### Problem requirements
Each of the lines from the one that contains "(** [config.request]: the" to the end of the entries below should be output exactly.

### Entries provided
(** * FOURCAST core: the trading cycle, the trade executor, the decision
    parser and the alert service, embedded in Rocq.

    The development follows the TypeScript sources:
    - [Num]: JavaScript numbers (exact model, with the infinities and NaN);
    - [Json] and [AIAgentService]: the value [JSON.parse] returns and
      [parseTradeAction] (ai-agents.ts);
    - [storage]: the tables of [DatabaseStorage] and its accessors
      (storage.ts, over the schema of shared/schema.ts), on a store whose
      calls may reject;
    - [TradeExecutor]: [validateTrade], [simulateTrade], [executeRealTrade],
      [updateMetrics], [updatePositionValues], [executeTrade]
      (trade-executor.ts);
    - [AlertService]: the three threshold checks and [createAlert]
      (alerts.ts);
    - [Scheduler]: [runCycle] (scheduler.ts).

    An [async] function is a function of the world that returns a result or
    a thrown exception together with the world it leaves; [await] is the
    sequencing of such functions.  The definitions come first, then the
    vocabulary of the statements and the scenarios, then the proofs. *)

From Stdlib Require Import QArith Qround Qreduction Qabs Lqa Lia ZArith.
From Stdlib Require Import List String Ascii Bool DecimalString.
Import ListNotations.
Definition hasOwnProperty (k : string) (ps : list (string * value)) : bool :=
  match get k ps with
  | Some _ => true
  | None => false
  end.

(** [o[k] = v] on an extensible object: overwrite in place or append. *)
Fixpoint set (k : string) (v : value) (ps : list (string * value))
  : list (string * value) :=
  match ps with
  | [] => [(k, v)]
  | (k', v') :: rest =>
      if String.eqb k k' then (k', v) :: rest else (k', v') :: set k v rest
  end.

(** [delete o[k]]. *)
Fixpoint delete (k : string) (ps : list (string * value))
  : list (string * value) :=
  match ps with
  | [] => []
  | (k', v') :: rest =>
      if String.eqb k k' then delete k rest else (k', v') :: delete k rest
  end.

(** [o.k] for the property names this code reads (none of them is a
    built-in property of a string, a function, a buffer or a stream, or
    a name that an object inherits from a prototype): reading from
    [undefined] or [null] throws, and only a plain object has the
    property. *)
Definition member (o : value) (k : string) : result value :=
  match o with
  | VUndefined | VNull => Throw TypeError
  | VObj _ ps => Ret (prop k ps)
  | _ => Ret VUndefined
  end.

(** [o.k = v] in strict mode (ES modules and class bodies are strict):
    it throws on [undefined], [null], a primitive, and a frozen object.
    Properties added to functions, buffers and streams are not
    modelled: those are returned as they are. *)
Definition assign_member (o : value) (k : string) (v : value) : result value :=
  match o with
  | VObj false ps => Ret (VObj false (set k v ps))
  | VFun _ | VBuffer _ | VReadable _ => Ret o
  | _ => Throw TypeError
  end.

(** [o.hasOwnProperty(k)] for a property name that is not built in, on
    an object that has no own property [hasOwnProperty]. *)
Definition hasOwn (o : value) (k : string) : bool :=
  match o with
  | VObj _ ps => hasOwnProperty k ps
  | _ => false
  end.

(** [delete o.k] on an extensible object. *)
Definition delete_member (o : value) (k : string) : value :=
  match o with
  | VObj false ps => VObj false (delete k ps)
  | _ => o
  end.

Definition indexed {A} (f : A -> value) (l : list A) : list (string * value) :=
  imap (fun i x => (decimal (N.of_nat i), f x)) l.

(** The own enumerable properties [Object.assign] copies from a source:
    those of a plain object, the characters of a string, the bytes of a
    buffer; the internal state of a stream is not modelled. *)
Definition own_enumerable (v : value) : list (string * value) :=
  match v with
  | VObj _ ps => ps
  | VStr s => indexed (fun c => VStr (String c EmptyString)) (list_ascii_of_string s)
  | VBuffer bytes => indexed VNum bytes
  | _ => []
  end.

(** [Object.assign(target, source)] on property lists. *)
Definition assign_props (target source : list (string * value))
  : list (string * value) :=
  fold_left (fun t kv => set (fst kv) (snd kv) t) source target.

(** The rendering of a value inside a template literal.  A function is
    rendered as its name and a buffer byte by byte, which is its UTF-8
    reading for ASCII content. *)
Definition template (v : value) : string :=
  match v with
  | VUndefined => "undefined"
  | VNull => "null"
  | VBool true => "true"
  | VBool false => "false"
  | VNum z => Number_toString (Num z)
  | VStr s => s
  | VFun name => name
  | VBuffer bytes =>
      string_of_list_ascii (map (fun b => ascii_of_N (Z.to_N b)) bytes)
  | VReadable _ | VObj _ _ => "[object Object]"
  end.

Definition assert (condition : bool) (message : string) : result unit :=
  if condition then Ret tt else Throw (AssertionError message).

(** [s.indexOf(t) > -1]. *)
Definition contains (t s : string) : bool :=
  match String.index 0 t s with
  | Some _ => true
  | None => false
  end.

End Js.

Notation "'let*' x ':=' m 'in' k" := (Js.bind m (fun x => k))
  (at level 10, x name, m at level 100, k at level 200).

(** ** HTTP descriptors *)

Module Http.

(** [APIRequest~RequestObject]: the request object of the [request]
    library, reduced to what the SDK reads and writes. *)
Record RequestObject := {
  method : string;
  uri : string;
  headers : option (gmap string string);
}.

(** A response body: absent, left as a [Buffer], or parsed JSON. *)
Inductive Body :=
| BodyUndefined
| BodyBuffer (bytes : list Z)
| BodyJson (j : Js.json).

(** The response as the transport delivers it. *)
Record RawResponse := {
  statusCode : Z;
  response_headers : option (gmap string string);
  body : Body;
}.

(** [APIRequest~ResponseObject]: a response together with the request
    object it refers to.  In the source [response.request] and
    [this.request] are one object; the embedding pairs the response
    with the state of that object when the value is surfaced. *)
Record ResponseObject := {
  request : RequestObject;
  raw : RawResponse;
}.

End Http.

(** ** The request executor ([src/api-request.ts]) *)

Module APIRequest.
Import Http.

Definition REMOVED_HEADER_MESSAGE : string := "[REMOVED BY SDK]".

Definition HTTP_STATUS_CODE_SERVER_ERROR_BLOCK_RANGE : Z * Z := (500, 599).

(** Constants of the [http-status] package. *)
Definition INSUFFICIENT_STORAGE : Z := 507.
Definition REQUEST_TIMEOUT : Z := 408.
Definition TOO_MANY_REQUESTS : Z := 429.

(** The map of status codes that can be retried. *)
Definition retryableStatusCodes : gmap Z bool :=
  <[TOO_MANY_REQUESTS := true]> (<[REQUEST_TIMEOUT := true]> ∅).

Definition isTemporaryError (response : RawResponse) : bool :=
  let statusCode := statusCode response in
  if negb (statusCode =? INSUFFICIENT_STORAGE)
     && (fst HTTP_STATUS_CODE_SERVER_ERROR_BLOCK_RANGE <=? statusCode)
     && (statusCode <=? snd HTTP_STATUS_CODE_SERVER_ERROR_BLOCK_RANGE)
  then true
  else if default false (retryableStatusCodes !! statusCode)
  then true
  else false.

Definition isClientErrorResponse (response : RawResponse) : bool :=
  let statusCode := statusCode response in
  (400 <=? statusCode) && (statusCode <? 500).

(** What an error object is. *)
Inductive ErrorKind :=
| StatusError (code : Z)          (* made by [createErrorForResponse] *)
| TransportError (message : string)
| StrategyError (message : string).

(** [APIRequest~Error]. *)
Record Error := {
  kind : ErrorKind;
  err_request : option RequestObject;
  err_response : option ResponseObject;
  err_statusCode : option Z;
  maxRetriesExceeded : bool;
}.

Definition newError (k : ErrorKind) : Error :=
  {| kind := k; err_request := None; err_response := None;
     err_statusCode := None; maxRetriesExceeded := false |}.

Definition createErrorForResponse (response : RawResponse) : Error :=
  newError (StatusError (statusCode response)).

(** Overwrite one header with the marker when it is set and truthy. *)
Definition cleanHeader (name : string) (h : gmap string string)
  : gmap string string :=
  if Js.truthy_str (h !! name) then <[name := REMOVED_HEADER_MESSAGE]> h else h.

Definition cleanSensitiveHeaders (requestObj : RequestObject) : RequestObject :=
  match headers requestObj with
  | Some h =>
      {| method := method requestObj; uri := uri requestObj;
         headers := Some (cleanHeader "Authorization" (cleanHeader "BoxApi" h)) |}
  | None => requestObj
  end.

(** The options handed to a retry strategy. *)
Record RetryOptions := {
  error : Error;
  numRetryAttempts : Z;
  opt_numMaxRetries : Z;
  opt_retryIntervalMS : Z;
  totalElapsedTimeMS : Z;
}.

(** What a retry strategy may return. *)
Inductive StrategyResult :=
| Wait (ms : Z)
| Fail (e : Error)
| Other.

(** [config.request]: the options of the outgoing request. *)
Record RequestOptions := {
  opt_method : string;
  opt_url : string;
  opt_headers : option (gmap string string);
  form : option (list (string * Js.value));
  formData : Js.value;
}.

### Solution for this problem
(** [config.request]: the options of the outgoing request. *)
Record RequestOptions := {
  opt_method : string;
  opt_url : string;
  opt_headers : option (gmap string string);
  form : option (list (string * Js.value));
  formData : Js.value;
}.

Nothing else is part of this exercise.